NA and Core Diameter Relationship

In general a counter intuitive relationship between NA and core diameter existed, that is, as the core expanded, a greater dependence on input light collinearity was observed. A slightly oblique launch angle or large solid-angle (of input light to the core), reduced transmission through broad cores more so than in narrower cores. However the less stringent NA requirements of narrow core fibre was easily overridden by moderate mode mismatch between the achievable input beam waist and the supported core mode. An input spot with ±3μm mismatch between it and the core- mode diameter resulted in a ~30% transmission drop, dropping exponentially after the

±3μm mark. For input spots smaller than the core-mode this loss came from an NA restriction, for spots larger than the core mode the loss was due to sharp break-up of the input wave-front between the core and crystalline structure.

PCF Loss Mechanism

As expected the primary source of optical loss in fibres demonstrating a PBG was the coupling process. It is believed the imposition of a minimum 38mm separation between fibre entrance facet and launch lens prevented near 100% transmission through the “BG19-800” and “Blaze-800” fibres. Successive shortening of these fibres showed ~constant transmission efficiencies, thus indicating photonic bandgap properties. Figure 6.4 illustrates transmission efficiency through various lengths of BG19-800 PCF.

Q-PCF also confirmed its predicted decrease in throughput with increasing length; this is shown, in the table-summary above, through comparison between the ~2.4cm, ~4cm and 15cm fibre lengths, (cut at these lengths for expected upcoming trap dimensions). A graph of this data is not included due to the sporadic fibre lengths used; as upcoming traps were designed newly arrived fibres were tested with lengths dictated by these designs and thus little consistency existed between successive fibre tests. This is regrettable, nevertheless the fibres of choice, the PCF, were fully tested.

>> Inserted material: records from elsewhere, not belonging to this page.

Lemma placed_cons s b l : placed m s (b :: l) <-> m s = b /\ placed m (s + 1) l.
Proof using Type.
  unfold placed. rewrite zlength_cons. pose proof (zlength_nonneg l).
  rewrite load_cons by lia. replace (zlength l + 1 - 1) with (zlength l) by lia.
  replace (1 + zlength l - 1) with (zlength l) by lia.
  split; [intros [= ? ?]|intros [-> ->]]; auto.
Qed.
Lemma placed_app s l1 l2 : placed m s (l1 ++ l2) <-> placed m s l1 /\ placed m (s + zlength l1) l2.
Proof using Type.
  unfold placed. rewrite zlength_app. pose proof (zlength_nonneg l1). pose proof (zlength_nonneg l2).
  rewrite load_app by lia. split.
  - intros H1. apply app_inj_1 in H1; [done|]. rewrite length_load. unfold zlength. lia.
  - by intros [-> ->].
Qed.

Lemma net_placed n s x : placed m s (write_in_net_order n x) -> 0 <= x < 256 ^ Z.of_nat n -> net m n s = x.
Proof using Hm.
  unfold placed, net, zlength. rewrite length_write_in_net_order. intros -> Hx.
  rewrite <- (app_nil_r (write_in_net_order n x)). apply read_write_net_order; [by apply Forall_nil|done].
Qed.
Lemma net_range n s : 0 <= net m n s < 256 ^ Z.of_nat n.
Proof using Hm.
  unfold net. pose proof (load_bytes m s (Z.of_nat n) Hm) as Hb.
  assert (length (load m s (Z.of_nat n)) = n) as Hl by (rewrite length_load; lia).
  rewrite read_in_net_order_be by (done || lia).
  pose proof (be_value_range (take n (load m s (Z.of_nat n))) (Forall_take _ _ _ Hb)) as H.
  unfold zlength in H. rewrite length_take, Hl, Nat.min_id in H. done.
Qed.
End placed.

Lemma zlength_net n x : zlength (write_in_net_order n x) = Z.of_nat n.
Proof. unfold zlength. by rewrite length_write_in_net_order. Qed.

(** The range tests of the signed writers. *)
Lemma uwrap_shift w x a n :
  0 < w -> in_s w x -> 0 <= a <= 2 ^ (w - 1) -> 0 <= n - a <= 2 ^ (w - 1) ->
  (uwrap w (x + a) <? n) = (- a <=? x) && (x <? n - a).
Proof.
  unfold in_s. intros Hw Hx Ha Hn.
  assert (2 ^ w = 2 * 2 ^ (w - 1)) as H2 by (rewrite <- Z.pow_succ_r by lia; f_equal; lia).
  unfold uwrap. destruct (Z.leb_spec (- a) x).
  - rewrite Z.mod_small by lia. cbn [andb]. destruct (Z.ltb_spec (x + a) n), (Z.ltb_spec x (n - a)); lia || done.
  - rewrite <- (Z.mod_add _ 1) by lia. rewrite Z.mod_small by lia. cbn [andb]. apply Z.ltb_ge. lia.
Qed.
Lemma swrap_uwrap_id w x : 0 < w -> in_s w x -> swrap w (uwrap w x) = x.
Proof. intros. by rewrite swrap_uwrap, swrap_id. Qed.

Section integers.
Context (m : mem) (Hm : mem_bytes m) (conv : Z -> Z).

Lemma read_tiny s b : m s = b -> is_fixint b = true -> read_int m conv s = Some (conv (swrap 8 b), s + 1).
Proof using Type. intros <- H. unfold read_int. by rewrite H. Qed.

Lemma read_hard s t v s' :
  m s = t -> 204 <= t < 212 -> hard_read_int m s = Some (v, s') -> read_int m conv s = Some (conv v, s').
Proof using Type.
  intros Ht Hr H. unfold read_int. rewrite Ht.
  assert (is_fixint t = false) as ->.
  { rewrite is_fixint_spec by (unfold in_u; lia).
    destruct (Z.ltb_spec t 128), (Z.leb_spec 224 t); lia || done. }
  unfold fuint8. rewrite uwrap_id by (unfold in_u; lia). destruct (Z.ltb_spec (t - 204) 8); [|lia]. by rewrite H.
Qed.

Lemma read_unsigned4 s x :
  in_u 32 x -> placed m s (write_unsigned4 x) ->
  read_int m conv s = Some (conv x, s + zlength (write_unsigned4 x)).
Proof using Hm.
  unfold in_u. intros Hx. unfold write_unsigned4, nfixuint.
  destruct (Z.ltb_spec x 128); [|destruct (Z.ltb_spec x 256); [|destruct (Z.ltb_spec x 65536)]].
  - rewrite placed_cons, (uwrap_id 8) by (unfold in_u; lia). intros [Hb _].
    rewrite (read_tiny s x Hb).
    + by rewrite swrap_id by (unfold in_s; lia).
    + rewrite is_fixint_spec by (unfold in_u; lia). by destruct (Z.ltb_spec x 128); [|lia].
  - rewrite !placed_cons, (uwrap_id 8) by (unfold in_u; lia). intros (Ht & Hb & _).
    apply (read_hard s _ _ _ Ht); [unfold fuint8; lia|]. unfold hard_read_int. rewrite Ht, Hb. done.
  - rewrite placed_cons, (uwrap_id 16) by (unfold in_u; lia). intros [Ht Hb].
    apply net_placed in Hb; [|done|cbn; lia].
    apply (read_hard s _ _ _ Ht); [unfold fuint16; lia|].
    unfold hard_read_int. rewrite Ht, Hb, zlength_cons, zlength_net. done.
  - rewrite placed_cons. intros [Ht Hb]. apply net_placed in Hb; [|done|cbn; lia].
    apply (read_hard s _ _ _ Ht); [unfold fuint32; lia|].
    unfold hard_read_int. rewrite Ht, Hb, zlength_cons, zlength_net. done.
Qed.

Lemma read_signed4 s x :
  in_s 32 x -> placed m s (write_signed4 x) ->
  read_int m conv s = Some (conv x, s + zlength (write_signed4 x)).
Proof using Hm.
  intros Hx. unfold write_signed4.
  assert (forall a, uwrap 32 (uwrap 32 x + a) = uwrap 32 (x + a)) as Hu
    by (intros; unfold uwrap; by rewrite Zplus_mod_idemp_l).
  rewrite !Hu, !uwrap_shift by (done || (unfold nfixint, nfixuint, nfixnegint; lia)).
  unfold nfixint, nfixuint, nfixnegint. unfold in_s in Hx.
  destruct (Z.leb_spec (Z.opp 0x20) x), (Z.ltb_spec x (0x80 + 0x20 - 0x20)); cbn [andb]; cbv iota.
  1: { rewrite placed_cons. intros [Hb _]. rewrite (read_tiny s _ Hb).
       - by rewrite swrap_uwrap_id by (unfold in_s; lia).
       - rewrite is_fixint_spec by (by apply uwrap_range). unfold uwrap. change (2 ^ 8) with 256.
         destruct (Z.le_gt_cases 0 x); [rewrite Z.mod_small by lia; by destruct (Z.ltb_spec x 128); [|lia]|].
         rewrite <- (Z.mod_add _ 1), Z.mod_small by lia. apply orb_true_intro. right. apply Z.leb_le. lia. }
  all: destruct (Z.leb_spec (Z.opp 128) x), (Z.ltb_spec x (256 - 128)); cbn [andb]; cbv iota; try lia.
  all: try (rewrite !placed_cons; intros (Ht & Hb & _);
    apply (read_hard s _ _ _ Ht); [unfold fint8; lia|]; unfold hard_read_int; rewrite Ht, Hb; cbn;
    by rewrite swrap_uwrap_id by (unfold in_s; lia)).
  all: destruct (Z.leb_spec (Z.opp 32768) x), (Z.ltb_spec x (65536 - 32768)); cbn [andb]; cbv iota; try lia.
  all: rewrite placed_cons; intros [Ht Hb];
    apply net_placed in Hb; [|done|pose proof (uwrap_range 16 x); pose proof (uwrap_range 32 x); unfold in_u in *; lia].
  all: apply (read_hard s _ _ _ Ht); [unfold fint16, fint32; lia|];
    unfold hard_read_int; rewrite Ht, Hb, zlength_cons, zlength_net;
    rewrite swrap_uwrap_id by (unfold in_s; lia); done.
Qed.

Lemma read_unsigned8 s x :
  in_u 64 x -> placed m s (write_unsigned8 x) ->
  read_int m conv s = Some (conv x, s + zlength (write_unsigned8 x)).
Proof using Hm.
  unfold in_u. intros Hx. unfold write_unsigned8. destruct (Z.ltb_spec x 4294967296).
  - rewrite uwrap_id by (unfold in_u; lia). apply read_unsigned4. unfold in_u; lia.
  - rewrite placed_cons. intros [Ht Hb]. apply net_placed in Hb; [|done|cbn; lia].
    apply (read_hard s _ _ _ Ht); [unfold fuint64; lia|].
    unfold hard_read_int. rewrite Ht, Hb, zlength_cons, zlength_net. done.
Qed.

Lemma read_signed8 s x :
  in_s 64 x -> placed m s (write_signed8 x) ->
  read_int m conv s = Some (conv x, s + zlength (write_signed8 x)).
Proof using Hm.
  intros Hx. unfold write_signed8. rewrite uwrap_shift by (done || lia).
  destruct (Z.leb_spec (Z.opp 2147483648) x), (Z.ltb_spec x (4294967296 - 2147483648)); cbn [andb]; cbv iota.
  1: rewrite swrap_id by (unfold in_s; lia); apply read_signed4; unfold in_s; lia.
  all: rewrite placed_cons; intros [Ht Hb];
    apply net_placed in Hb; [|done|pose proof (uwrap_range 64 x); unfold in_u in *; lia];
    apply (read_hard s _ _ _ Ht); [unfold fint64; lia|];
    unfold hard_read_int; rewrite Ht, Hb, zlength_cons, zlength_net;
    rewrite swrap_uwrap_id by done; done.
Qed.
End integers.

0 10 20 30 40 50 60 70 80 0 5 10 15 Fibre Length (cm) Transmission % BG19-800

Figure 6.4 : Transmission efficiency plotted against fibre length for PCF entitled “BG19- 800”. Note the near constant transmission irrespective of fibre length. The dip in the centre is attributed to varying coupling quality, (ie. launch collinearity and cleave quality) ; it is not believed to be due to any PBG effects.

Polarisation Maintenance

A fibre’s ability to maintain a linear polarisation state was measured. A linearly polarised laser source was coupled into the hollow core. A Polaroid, linear polariser sheet, was inserted between the microscope and power meter in the detection arrangement shown in Figure 6.1 (polariser not shown). This was rotated while the power output from the fibre core (only) was measured.

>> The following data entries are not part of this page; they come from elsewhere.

(** The short cut: a value of the same length is written over the old one. *)
Lemma overwrite_rep fresh d cols idx v w :
  bag_rep d cols -> cols !! Z.to_nat idx = Some w -> 0 <= idx -> zlength v = zlength w ->
  let row := store (copy_from fresh 0 d 0 (extent cols)) (pos d idx) v in
  bag_rep row (<[Z.to_nat idx := v]> cols) /\ forall x, x < 0 \/ extent cols <= x -> row x = fresh x.
Proof using Hosz.
  intros Hr Hw Hi Hlen row. pose proof (lookup_lt_Some _ _ _ Hw) as Hlt. destruct Hr as [Hn Hp Hd Hf].
  set (new := <[Z.to_nat idx := v]> cols).
  assert (zlength new = zlength cols) as Hnl by (unfold new, zlength; by rewrite length_insert).
  assert (zlength (concat new) = zlength (concat cols)) as Hnc
    by (unfold new; rewrite (concat_insert _ _ _ w); lia || done).
  assert (forall x, 0 <= x < extent cols -> copy_from fresh 0 d 0 (extent cols) x = d x) as Hcopy.
  { intros x Hx. unfold copy_from. apply store_same. rewrite Z.sub_0_r. by rewrite zlookup_load by lia. }
  pose proof (zlength_nonneg cols). pose proof (zlength_nonneg v).
  assert (concat cols = concat (take (Z.to_nat idx) cols) ++ w ++ concat (drop (S (Z.to_nat idx)) cols)) as Hcc.
  { rewrite <- (take_drop_middle cols _ _ Hw) at 1. by rewrite concat_app. }
  set (A := concat (take (Z.to_nat idx) cols)) in *. set (B := concat (drop (S (Z.to_nat idx)) cols)) in *.
  assert (pos d idx = start (zlength cols) + zlength A) as Hpi by (apply Hp; unfold zlength; lia).
  assert (start (zlength cols) = osz * (2 + zlength cols)) as Hs by (unfold start, sizeof_bagdata; lia).
  pose proof (zlength_nonneg A). pose proof (zlength_nonneg B).
  assert (extent cols = start (zlength cols) + zlength A + zlength v + zlength B) as He
    by (unfold extent; rewrite Hcc, !zlength_app; lia).
  assert (forall x, x < pos d idx \/ pos d idx + zlength v <= x -> 0 <= x < extent cols -> row x = d x) as Hrow.
  { intros x Hx Hx2. unfold row. rewrite store_other by done. by apply Hcopy. }
  split; [split|].
  - rewrite Hnl. transitivity (ncols d); [|done]. apply load_word_ext. intros x Hx. apply Hrow; nia.
  - intros j Hj. rewrite Hnl in *. rewrite (pos_ext row d) by (intros; apply Hrow; nia). rewrite Hp by lia.
    f_equal. unfold new. destruct (Z.le_gt_cases j idx); [by rewrite take_insert_ge by lia|].
    rewrite take_insert_lt by lia. symmetry. rewrite (concat_insert _ _ _ w); [lia|]. by rewrite lookup_take_lt by lia.
  - rewrite Hnl, Hnc. unfold new. rewrite insert_take_drop by done. rewrite concat_app. cbn. fold A B.
    rewrite Hcc, !zlength_app, !load_app in Hd |- * by (pose proof (zlength_nonneg w); lia).
    apply app_inj_1 in Hd as [HA Hd]; [|rewrite length_load; unfold zlength; lia].
    apply app_inj_1 in Hd as [_ HB]; [|rewrite length_load; unfold zlength; lia].
    f_equal; [|f_equal].
    + etransitivity; [|exact HA]. apply load_ext. intros i Hi'. apply Hrow; lia.
    + unfold row. rewrite <- Hlen, <- Hpi. apply load_store_same.
    + etransitivity; [|exact HB]. apply load_ext. intros i Hi'. apply Hrow; lia.
  - by replace (extent new) with (extent cols) by (unfold extent; by rewrite Hnl, Hnc).
  - intros x Hx. unfold row. rewrite store_other by lia. unfold copy_from.
    apply store_other. rewrite zlength_load; lia.
Qed.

It was found that a linearly polarised Gaussian coupled into a PCF segment was partially rotated such that, after 15cm transit, 6% ±2% was retarded 90° into the orthogonal axis, producing a slightly elliptical beam. However a 15cm Q-PCF segment maintained polarisation state to a lesser degree; 26% ±2% retarded into the orthogonal axis producing quite an elliptical polarisation.

Mode Profiles

As a possible alternative to Gaussian guiding, a Laguerre Gaussian (LG) beam was launched into the hollow cores of the “BG19-800” and “Blaze-800” fibres in the

hope that the LG intensity profile would be maintained during transit. If so, it would offer the possibility of even tighter atom confinement in a blue-detuned light-pipe, itself confined by the allowable modal area of the hollow-core. This mode compression could help bring fibre atom transport a step closer to single-atomic-mode operation2,8. In this state the atom flux path is compressed such that adjacent cold atoms are held closer to each other, thus it is easier for their de Broglie wavelengths to overlap and so begin coherent interaction.

However, the LG mode was not supported within their cores. A large drop in optical transmission was seen and the input LG profile was converted into a messy approximation of a Gaussian profile. As discussed in chapter 1, input profiles are transported in LP fibre modes and generally reform into Gaussians on exit; it is believed LG modes do not convert well into LP modes and LG profiles are not natural progressions on output.